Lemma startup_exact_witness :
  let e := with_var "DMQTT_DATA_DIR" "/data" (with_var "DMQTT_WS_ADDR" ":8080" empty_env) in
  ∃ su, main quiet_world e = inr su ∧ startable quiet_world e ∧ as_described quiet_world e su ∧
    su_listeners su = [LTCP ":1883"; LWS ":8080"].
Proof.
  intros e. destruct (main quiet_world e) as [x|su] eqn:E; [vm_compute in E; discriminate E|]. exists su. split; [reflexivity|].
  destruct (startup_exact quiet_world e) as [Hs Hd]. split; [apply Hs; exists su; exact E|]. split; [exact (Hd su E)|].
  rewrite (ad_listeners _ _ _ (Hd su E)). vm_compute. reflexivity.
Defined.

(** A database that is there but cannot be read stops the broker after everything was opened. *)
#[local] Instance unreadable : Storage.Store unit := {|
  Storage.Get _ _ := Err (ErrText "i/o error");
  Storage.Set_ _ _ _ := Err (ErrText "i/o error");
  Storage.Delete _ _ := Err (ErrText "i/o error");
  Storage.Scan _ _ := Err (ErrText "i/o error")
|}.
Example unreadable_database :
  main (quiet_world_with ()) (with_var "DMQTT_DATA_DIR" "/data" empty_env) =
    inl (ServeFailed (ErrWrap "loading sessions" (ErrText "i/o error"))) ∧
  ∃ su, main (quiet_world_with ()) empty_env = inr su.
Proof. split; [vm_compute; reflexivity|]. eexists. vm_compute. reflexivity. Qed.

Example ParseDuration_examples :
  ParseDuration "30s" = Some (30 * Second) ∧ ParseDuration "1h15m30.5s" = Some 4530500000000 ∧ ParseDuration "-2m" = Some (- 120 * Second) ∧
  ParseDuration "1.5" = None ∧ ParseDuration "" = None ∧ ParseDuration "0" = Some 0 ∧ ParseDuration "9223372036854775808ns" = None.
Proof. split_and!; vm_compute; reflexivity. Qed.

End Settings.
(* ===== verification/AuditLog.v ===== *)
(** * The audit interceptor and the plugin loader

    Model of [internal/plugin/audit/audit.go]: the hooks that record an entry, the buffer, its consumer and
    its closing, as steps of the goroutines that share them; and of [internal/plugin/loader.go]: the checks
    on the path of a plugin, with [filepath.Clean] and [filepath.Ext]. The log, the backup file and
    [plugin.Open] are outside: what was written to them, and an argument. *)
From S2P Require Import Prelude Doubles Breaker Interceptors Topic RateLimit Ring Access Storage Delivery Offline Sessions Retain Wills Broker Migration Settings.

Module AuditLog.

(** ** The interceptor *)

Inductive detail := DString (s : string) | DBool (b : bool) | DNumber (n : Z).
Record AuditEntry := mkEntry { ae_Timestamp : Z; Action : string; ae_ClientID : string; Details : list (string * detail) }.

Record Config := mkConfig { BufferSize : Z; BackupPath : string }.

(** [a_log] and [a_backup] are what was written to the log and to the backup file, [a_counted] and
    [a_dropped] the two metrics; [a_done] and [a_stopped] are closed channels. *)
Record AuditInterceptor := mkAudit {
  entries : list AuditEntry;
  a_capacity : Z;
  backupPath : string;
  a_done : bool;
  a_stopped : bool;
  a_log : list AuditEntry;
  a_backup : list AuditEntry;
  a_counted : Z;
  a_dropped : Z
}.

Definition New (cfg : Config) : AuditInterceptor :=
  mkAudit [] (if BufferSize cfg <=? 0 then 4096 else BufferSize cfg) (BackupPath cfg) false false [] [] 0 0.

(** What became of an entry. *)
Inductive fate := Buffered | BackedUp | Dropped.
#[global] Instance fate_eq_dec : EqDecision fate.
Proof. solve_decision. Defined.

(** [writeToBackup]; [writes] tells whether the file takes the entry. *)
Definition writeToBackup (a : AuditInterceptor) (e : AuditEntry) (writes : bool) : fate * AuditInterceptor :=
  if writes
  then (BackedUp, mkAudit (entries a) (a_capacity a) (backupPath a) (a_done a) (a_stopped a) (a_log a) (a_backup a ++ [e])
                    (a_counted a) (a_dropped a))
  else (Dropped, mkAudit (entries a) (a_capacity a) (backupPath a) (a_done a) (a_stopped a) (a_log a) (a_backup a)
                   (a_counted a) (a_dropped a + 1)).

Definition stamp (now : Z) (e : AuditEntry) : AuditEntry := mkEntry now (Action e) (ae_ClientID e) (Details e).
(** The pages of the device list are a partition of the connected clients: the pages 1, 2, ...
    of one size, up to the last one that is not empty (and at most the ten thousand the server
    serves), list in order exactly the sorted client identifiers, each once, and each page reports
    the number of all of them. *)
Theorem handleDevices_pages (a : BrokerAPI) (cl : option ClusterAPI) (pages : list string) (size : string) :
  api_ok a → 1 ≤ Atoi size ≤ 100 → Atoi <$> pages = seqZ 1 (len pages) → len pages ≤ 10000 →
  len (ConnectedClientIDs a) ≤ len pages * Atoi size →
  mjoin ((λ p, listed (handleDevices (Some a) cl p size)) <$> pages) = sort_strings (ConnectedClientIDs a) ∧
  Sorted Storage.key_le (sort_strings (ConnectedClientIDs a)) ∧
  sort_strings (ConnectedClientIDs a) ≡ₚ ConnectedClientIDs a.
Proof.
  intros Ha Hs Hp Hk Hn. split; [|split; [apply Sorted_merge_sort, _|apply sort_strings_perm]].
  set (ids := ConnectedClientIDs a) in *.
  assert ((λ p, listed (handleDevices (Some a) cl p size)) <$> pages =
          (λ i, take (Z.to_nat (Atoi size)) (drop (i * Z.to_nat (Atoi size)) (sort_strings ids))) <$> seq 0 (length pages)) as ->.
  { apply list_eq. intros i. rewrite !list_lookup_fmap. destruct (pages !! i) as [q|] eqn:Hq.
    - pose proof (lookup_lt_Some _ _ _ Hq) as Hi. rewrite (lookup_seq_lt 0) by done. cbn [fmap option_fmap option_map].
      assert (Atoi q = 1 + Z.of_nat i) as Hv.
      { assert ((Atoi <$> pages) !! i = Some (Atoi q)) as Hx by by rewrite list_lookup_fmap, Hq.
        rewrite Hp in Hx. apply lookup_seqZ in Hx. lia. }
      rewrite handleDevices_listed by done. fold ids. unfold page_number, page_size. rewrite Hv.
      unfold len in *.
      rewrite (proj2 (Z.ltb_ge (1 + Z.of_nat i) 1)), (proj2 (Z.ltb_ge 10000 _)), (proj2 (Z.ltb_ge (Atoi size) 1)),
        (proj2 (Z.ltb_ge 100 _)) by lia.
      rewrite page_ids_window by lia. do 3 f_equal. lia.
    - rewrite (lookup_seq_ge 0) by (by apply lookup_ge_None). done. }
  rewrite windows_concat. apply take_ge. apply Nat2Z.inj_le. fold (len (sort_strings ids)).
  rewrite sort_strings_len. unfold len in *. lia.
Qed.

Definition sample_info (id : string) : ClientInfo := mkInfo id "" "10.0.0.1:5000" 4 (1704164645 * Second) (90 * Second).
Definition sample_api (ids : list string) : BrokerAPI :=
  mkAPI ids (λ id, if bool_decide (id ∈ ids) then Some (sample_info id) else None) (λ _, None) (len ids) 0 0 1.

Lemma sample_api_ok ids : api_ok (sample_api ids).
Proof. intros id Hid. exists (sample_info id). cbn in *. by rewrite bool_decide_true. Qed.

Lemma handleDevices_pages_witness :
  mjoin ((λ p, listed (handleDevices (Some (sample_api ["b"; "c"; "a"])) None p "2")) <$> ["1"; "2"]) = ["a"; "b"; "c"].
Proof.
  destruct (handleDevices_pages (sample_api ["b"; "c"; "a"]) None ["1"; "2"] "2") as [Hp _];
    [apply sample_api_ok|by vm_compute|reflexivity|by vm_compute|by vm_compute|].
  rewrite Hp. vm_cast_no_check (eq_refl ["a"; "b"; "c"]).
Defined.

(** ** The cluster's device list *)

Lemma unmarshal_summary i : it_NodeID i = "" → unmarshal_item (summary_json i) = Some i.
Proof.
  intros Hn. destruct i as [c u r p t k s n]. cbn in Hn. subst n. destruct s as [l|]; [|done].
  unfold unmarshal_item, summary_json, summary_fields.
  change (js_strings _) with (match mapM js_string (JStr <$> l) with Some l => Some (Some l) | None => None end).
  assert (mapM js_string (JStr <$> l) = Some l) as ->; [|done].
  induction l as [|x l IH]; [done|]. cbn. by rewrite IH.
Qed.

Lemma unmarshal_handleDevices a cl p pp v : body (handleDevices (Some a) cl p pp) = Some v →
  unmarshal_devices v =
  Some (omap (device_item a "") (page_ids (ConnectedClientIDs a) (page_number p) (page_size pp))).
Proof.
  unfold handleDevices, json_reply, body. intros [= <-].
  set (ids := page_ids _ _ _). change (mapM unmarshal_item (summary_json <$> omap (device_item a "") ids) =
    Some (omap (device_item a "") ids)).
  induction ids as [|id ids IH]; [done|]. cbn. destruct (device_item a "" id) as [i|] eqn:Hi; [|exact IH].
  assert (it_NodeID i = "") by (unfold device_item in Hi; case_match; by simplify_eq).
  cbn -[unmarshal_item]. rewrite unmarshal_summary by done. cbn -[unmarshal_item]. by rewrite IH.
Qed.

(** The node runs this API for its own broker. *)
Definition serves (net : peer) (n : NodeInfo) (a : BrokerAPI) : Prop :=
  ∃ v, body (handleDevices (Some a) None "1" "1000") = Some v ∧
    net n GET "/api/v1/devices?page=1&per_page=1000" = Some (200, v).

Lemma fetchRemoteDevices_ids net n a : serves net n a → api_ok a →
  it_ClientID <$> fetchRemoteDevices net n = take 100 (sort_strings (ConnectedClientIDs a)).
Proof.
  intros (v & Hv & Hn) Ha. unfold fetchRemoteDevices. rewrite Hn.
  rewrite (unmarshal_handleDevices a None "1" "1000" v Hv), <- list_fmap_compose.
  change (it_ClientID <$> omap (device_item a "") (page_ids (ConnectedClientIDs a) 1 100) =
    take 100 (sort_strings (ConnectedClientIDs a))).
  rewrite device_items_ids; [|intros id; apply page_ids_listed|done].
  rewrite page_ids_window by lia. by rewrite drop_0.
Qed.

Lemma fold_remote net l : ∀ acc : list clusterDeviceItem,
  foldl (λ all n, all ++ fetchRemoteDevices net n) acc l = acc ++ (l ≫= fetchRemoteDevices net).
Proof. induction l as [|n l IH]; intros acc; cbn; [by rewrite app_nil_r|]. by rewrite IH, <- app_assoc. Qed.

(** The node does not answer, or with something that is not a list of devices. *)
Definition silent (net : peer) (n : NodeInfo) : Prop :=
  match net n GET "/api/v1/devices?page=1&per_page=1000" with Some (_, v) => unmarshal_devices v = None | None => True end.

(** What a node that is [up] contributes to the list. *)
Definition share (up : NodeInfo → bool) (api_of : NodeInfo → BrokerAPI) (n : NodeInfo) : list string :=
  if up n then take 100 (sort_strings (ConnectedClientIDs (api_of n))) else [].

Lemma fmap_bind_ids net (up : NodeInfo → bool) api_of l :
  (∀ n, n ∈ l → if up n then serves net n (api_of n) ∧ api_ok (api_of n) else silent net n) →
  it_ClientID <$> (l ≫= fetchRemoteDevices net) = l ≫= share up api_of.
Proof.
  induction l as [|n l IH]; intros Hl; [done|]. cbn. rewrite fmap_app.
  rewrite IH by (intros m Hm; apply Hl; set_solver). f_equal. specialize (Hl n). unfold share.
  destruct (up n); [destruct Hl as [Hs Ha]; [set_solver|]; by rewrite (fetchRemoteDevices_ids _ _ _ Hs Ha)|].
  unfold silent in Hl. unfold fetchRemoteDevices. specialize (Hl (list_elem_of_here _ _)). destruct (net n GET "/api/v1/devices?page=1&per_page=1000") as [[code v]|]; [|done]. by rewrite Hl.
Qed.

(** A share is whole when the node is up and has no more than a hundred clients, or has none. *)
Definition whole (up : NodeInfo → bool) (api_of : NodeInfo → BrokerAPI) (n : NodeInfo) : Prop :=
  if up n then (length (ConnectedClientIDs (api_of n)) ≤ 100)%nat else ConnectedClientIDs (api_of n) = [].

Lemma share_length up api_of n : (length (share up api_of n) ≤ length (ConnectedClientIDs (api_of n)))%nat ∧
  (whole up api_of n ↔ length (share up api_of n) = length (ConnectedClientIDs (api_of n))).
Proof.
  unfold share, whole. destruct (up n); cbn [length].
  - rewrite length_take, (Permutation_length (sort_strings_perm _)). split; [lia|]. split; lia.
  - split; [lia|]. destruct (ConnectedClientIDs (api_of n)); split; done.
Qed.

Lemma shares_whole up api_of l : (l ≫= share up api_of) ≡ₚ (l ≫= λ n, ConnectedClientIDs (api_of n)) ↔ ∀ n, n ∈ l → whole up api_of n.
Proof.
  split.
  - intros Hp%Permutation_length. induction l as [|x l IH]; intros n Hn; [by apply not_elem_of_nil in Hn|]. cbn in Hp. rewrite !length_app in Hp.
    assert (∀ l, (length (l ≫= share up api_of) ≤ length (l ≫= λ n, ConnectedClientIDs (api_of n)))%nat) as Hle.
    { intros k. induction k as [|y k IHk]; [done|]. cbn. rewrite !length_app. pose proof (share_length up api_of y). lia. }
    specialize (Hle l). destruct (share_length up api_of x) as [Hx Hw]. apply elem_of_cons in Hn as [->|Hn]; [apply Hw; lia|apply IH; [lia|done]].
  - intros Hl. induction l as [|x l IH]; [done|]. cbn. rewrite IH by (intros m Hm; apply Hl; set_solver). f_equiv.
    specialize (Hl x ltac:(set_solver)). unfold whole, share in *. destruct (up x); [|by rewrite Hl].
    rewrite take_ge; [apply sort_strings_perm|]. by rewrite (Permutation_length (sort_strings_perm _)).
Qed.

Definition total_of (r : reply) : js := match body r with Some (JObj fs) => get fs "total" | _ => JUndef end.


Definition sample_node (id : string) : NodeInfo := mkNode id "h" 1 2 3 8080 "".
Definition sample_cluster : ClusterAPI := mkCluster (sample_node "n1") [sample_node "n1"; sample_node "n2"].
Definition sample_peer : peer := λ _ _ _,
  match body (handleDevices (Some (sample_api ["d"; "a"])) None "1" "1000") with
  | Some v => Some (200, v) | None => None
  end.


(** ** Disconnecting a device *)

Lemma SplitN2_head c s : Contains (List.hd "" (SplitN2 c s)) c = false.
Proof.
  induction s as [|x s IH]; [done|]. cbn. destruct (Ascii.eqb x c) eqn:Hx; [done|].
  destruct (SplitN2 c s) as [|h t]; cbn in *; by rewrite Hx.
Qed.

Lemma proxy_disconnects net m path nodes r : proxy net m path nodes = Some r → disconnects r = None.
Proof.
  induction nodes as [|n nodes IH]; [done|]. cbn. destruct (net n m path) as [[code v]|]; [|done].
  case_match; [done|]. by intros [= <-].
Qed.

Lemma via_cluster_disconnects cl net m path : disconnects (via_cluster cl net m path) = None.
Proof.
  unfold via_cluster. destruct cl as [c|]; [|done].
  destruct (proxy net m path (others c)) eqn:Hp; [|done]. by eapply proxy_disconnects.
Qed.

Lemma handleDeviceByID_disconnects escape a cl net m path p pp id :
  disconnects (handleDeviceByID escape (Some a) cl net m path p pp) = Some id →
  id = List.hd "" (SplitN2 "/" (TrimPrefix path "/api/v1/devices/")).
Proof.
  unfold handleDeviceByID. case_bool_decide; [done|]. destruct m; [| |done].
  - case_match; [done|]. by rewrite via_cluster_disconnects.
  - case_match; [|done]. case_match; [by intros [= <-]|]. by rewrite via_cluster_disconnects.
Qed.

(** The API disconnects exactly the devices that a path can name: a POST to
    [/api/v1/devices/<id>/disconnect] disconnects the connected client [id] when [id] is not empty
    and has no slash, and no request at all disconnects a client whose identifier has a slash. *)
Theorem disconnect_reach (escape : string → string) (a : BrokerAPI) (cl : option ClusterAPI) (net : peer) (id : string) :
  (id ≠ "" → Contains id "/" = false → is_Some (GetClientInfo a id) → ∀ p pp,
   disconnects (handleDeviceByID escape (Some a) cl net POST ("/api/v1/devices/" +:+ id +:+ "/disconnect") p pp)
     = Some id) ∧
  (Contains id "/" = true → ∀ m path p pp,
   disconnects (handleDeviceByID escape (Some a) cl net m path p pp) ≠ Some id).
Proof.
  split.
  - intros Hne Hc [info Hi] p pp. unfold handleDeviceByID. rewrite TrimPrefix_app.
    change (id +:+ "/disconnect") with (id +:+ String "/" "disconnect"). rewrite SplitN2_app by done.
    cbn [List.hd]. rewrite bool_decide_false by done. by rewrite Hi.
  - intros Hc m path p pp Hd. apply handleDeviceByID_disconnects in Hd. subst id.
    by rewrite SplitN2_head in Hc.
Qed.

══════

Produce only the lines from the line containing "rewrite IH by (intros m Hm; apply Hl; set_solver). f_equal." through the line containing "destruct (up n); [destruct", inclusive of both, exactly as they stand in the entries above.

Response area:
  rewrite IH by (intros m Hm; apply Hl; set_solver). f_equal. specialize (Hl n). unfold share.
  destruct (up n); [destruct Hl as [Hs Ha]; [set_solver|]; by rewrite (fetchRemoteDevices_ids _ _ _ Hs Ha)|].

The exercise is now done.